Generalized Ordinal Priority Approach with small-sample incomplete preference learning for multi-attribute decision-making
摘要
Ordinal Priority Approach (OPA) is an optimization-based multi-attribute decision-making method that determines the weights of experts, attributes, and alternatives from ordinal rankings. To clarify its underlying structure, I first develop an equivalent formulation of OPA by mapping alternatives to rank indices. The resulting constraints explicitly involve rank order centroid (ROC) weights, showing that OPA can be interpreted as maximizing a weight disparity scalar in a ROC-weighted normalized decision space. Building on this equivalence, I then propose Generalized Ordinal Priority Approach (GOPA), an estimate-then-optimize bilevel framework that replaces fixed ROC utilities with utilities learned from partial preference information.
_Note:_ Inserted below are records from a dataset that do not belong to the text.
(** A message sent to another shard of the machine reaches it: after the sender's
    next poll and then the receiver's, provided the ring buffer had room, the receiver
    got it after everything that was queued before it for that shard by that sender. *)
Theorem send_poll_poll ch sid anchor gsid target msg :
  chan_ok ch -> (sid < count ch)%nat -> Z.of_nat (count ch) < 4294967296 ->
  gsid = anchor + Z.of_nat target -> (target < count ch)%nat -> target <> sid ->
  (length (contents (_qs ch target sid)) < queue_length)%nat ->
  exists ch1 r2 ch2 r3 ch3, send_helper ch sid anchor gsid msg = Ok ch1 /\
    poll_queues sid ch1 = Ok (r2, ch2) /\ poll_queues target ch2 = Ok (r3, ch3) /\
    exists pre post, snd r3 = pre ++ (contents (_qs ch target sid) ++ [msg]) ++ post.
Proof.
  intros Hok Hs Hc -> Ht Hne Hb. unfold send_helper.
  replace (anchor + Z.of_nat target - anchor) with (Z.of_nat target) by lia.
  rewrite u32_small, Nat2Z.id by lia. rewrite (at_ok ch target sid Ht Hs). cbn [mbind res_bind].
  destruct (queue_send_ok (_qs ch target sid) msg) as (n & q & E & Hq & Hcq); [split; [now apply Hok|now apply Hok]|].
  rewrite E. cbn [mbind res_bind].
  set (ch1 := upd ch target sid q).
  assert (Hok1 : chan_ok ch1) by now apply chan_ok_upd.
  destruct (poll_queues_ok ch1 sid Hok1 Hs Hc) as (ch2 & E2 & Hok2 & Hc2 & Hp2).
  assert (Hs2 : (target < count ch2)%nat) by (rewrite Hc2; done).
  destruct (poll_queues_ok ch2 target Hok2 Hs2) as (ch3 & E3 & _); [now rewrite Hc2|].
  exists ch1, (bool_decide (arriving ch1 sid (seq 0 (count ch1)) <> []), arriving ch1 sid (seq 0 (count ch1))), ch2.
  exists (bool_decide (arriving ch2 target (seq 0 (count ch2)) <> []), arriving ch2 target (seq 0 (count ch2))), ch3.
  do 3 (split; [done|]). cbn [snd].
  assert (Hring : ring (_pending (_qs ch2 target sid)) = contents (_qs ch target sid) ++ [msg]).
  { specialize (Hp2 target sid). unfold polled in Hp2. rewrite decide_False in Hp2 by (intros [? _]; done).
    rewrite decide_True in Hp2.
    - destruct Hp2 as [_ Hp2]. unfold ch1 in Hp2. rewrite upd_eq, Hcq in Hp2. apply Hp2.
      rewrite length_app. cbn. lia.
    - split; [done|]. apply list_elem_of_filter. split; [done|]. apply elem_of_seq. cbn. lia. }
  assert (Hin : sid ∈ others target (seq 0 (count ch2))).
  { apply list_elem_of_filter. split; [done|]. apply elem_of_seq. rewrite Hc2. cbn. lia. }
  apply list_elem_of_split in Hin as (l1 & l2 & El). unfold arriving. rewrite El, fmap_app, join_app.
  cbn [fmap list_fmap mjoin list_join]. rewrite Hring. eauto.
Qed.

End Channel.

(** ** Concrete runs: two shards *)
Definition sample_channel : channel (R := list Z) (M := Z) :=
  mk_channel 2 (fun i j => if (i =? j)%nat then message_queue_new else start message_queue_new).

Lemma sample_channel_ok : chan_ok sample_channel.
Proof.
  split; cbn.
  - intros i j _ _ H. rewrite (proj2 (Nat.eqb_neq i j) H). cbn. eauto.
  - intros i _. now rewrite Nat.eqb_refl.
  - intros i j _ _. destruct (i =? j)%nat; cbn; lia.
Qed.

Lemma poll_queues_spec_witness :
  exists ch', poll_queues 1 sample_channel = Ok (false, [], ch') /\ chan_ok ch' /\ count ch' = 2%nat /\
    forall i j, polled 1 [0; 1]%nat sample_channel ch' i j.
Proof.
  apply (poll_queues_spec sample_channel 1 sample_channel_ok); cbn; lia.
Defined.

Lemma local_pure_poll_spec_witness :
  exists ch', local_pure_poll_queues 1 sample_channel = Ok (false, ch') /\ chan_ok ch'.
Proof. apply (local_pure_poll_spec sample_channel 1 sample_channel_ok). cbn. lia. Defined.

Lemma network_pure_poll_uses_unstarted_witness : network_pure_poll_queues 1 sample_channel = Fault Uninit.
Proof. apply (network_pure_poll_uses_unstarted sample_channel 1 sample_channel_ok); [cbn; lia|reflexivity]. Defined.

Lemma send_poll_poll_witness :
  exists ch1 r2 ch2 r3 ch3, send_helper sample_channel 0 10 11 5 = Ok ch1 /\
    poll_queues 0 ch1 = Ok (r2, ch2) /\ poll_queues 1 ch2 = Ok (r3, ch3) /\
    exists pre post, snd r3 = pre ++ [5] ++ post.
Proof.
  apply (send_poll_poll sample_channel 0 10 11 1 5 sample_channel_ok); cbn; unfold queue_length; try lia; done.
Defined.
At the lower level, I instantiate GOPA with minimum relative utility entropy (GOPA-RUE), in which expert-attribute marginal utility densities are elicited by combining a reference utility density (e.g., risk-aversion or S-shaped structures) with moment-type deterministic comparison constraints. Under this formulation, the optimal density admits an exponential-tilting, breakpoint-induced piecewise form and can be computed through a tractable linear-system reformulation, while regularized (nonnegative) least-squares corrections are used to address elicitation inconsistencies. At the upper level, once utilities have been elicited, the decision weights and the optimal disparity scalar admit closed-form solutions, yielding an efficient algorithm. Based on these results, I further establish the decomposability of the optimal weights and provide sensitivity analyses with respect to constraint, ranking, and utility perturbations. Finally, a Zhengzhou 7.20 emergency supplier selection study, together with ablation and perturbation experiments, demonstrates the flexibility and robustness of GOPA-RUE under limited and noisy preference information.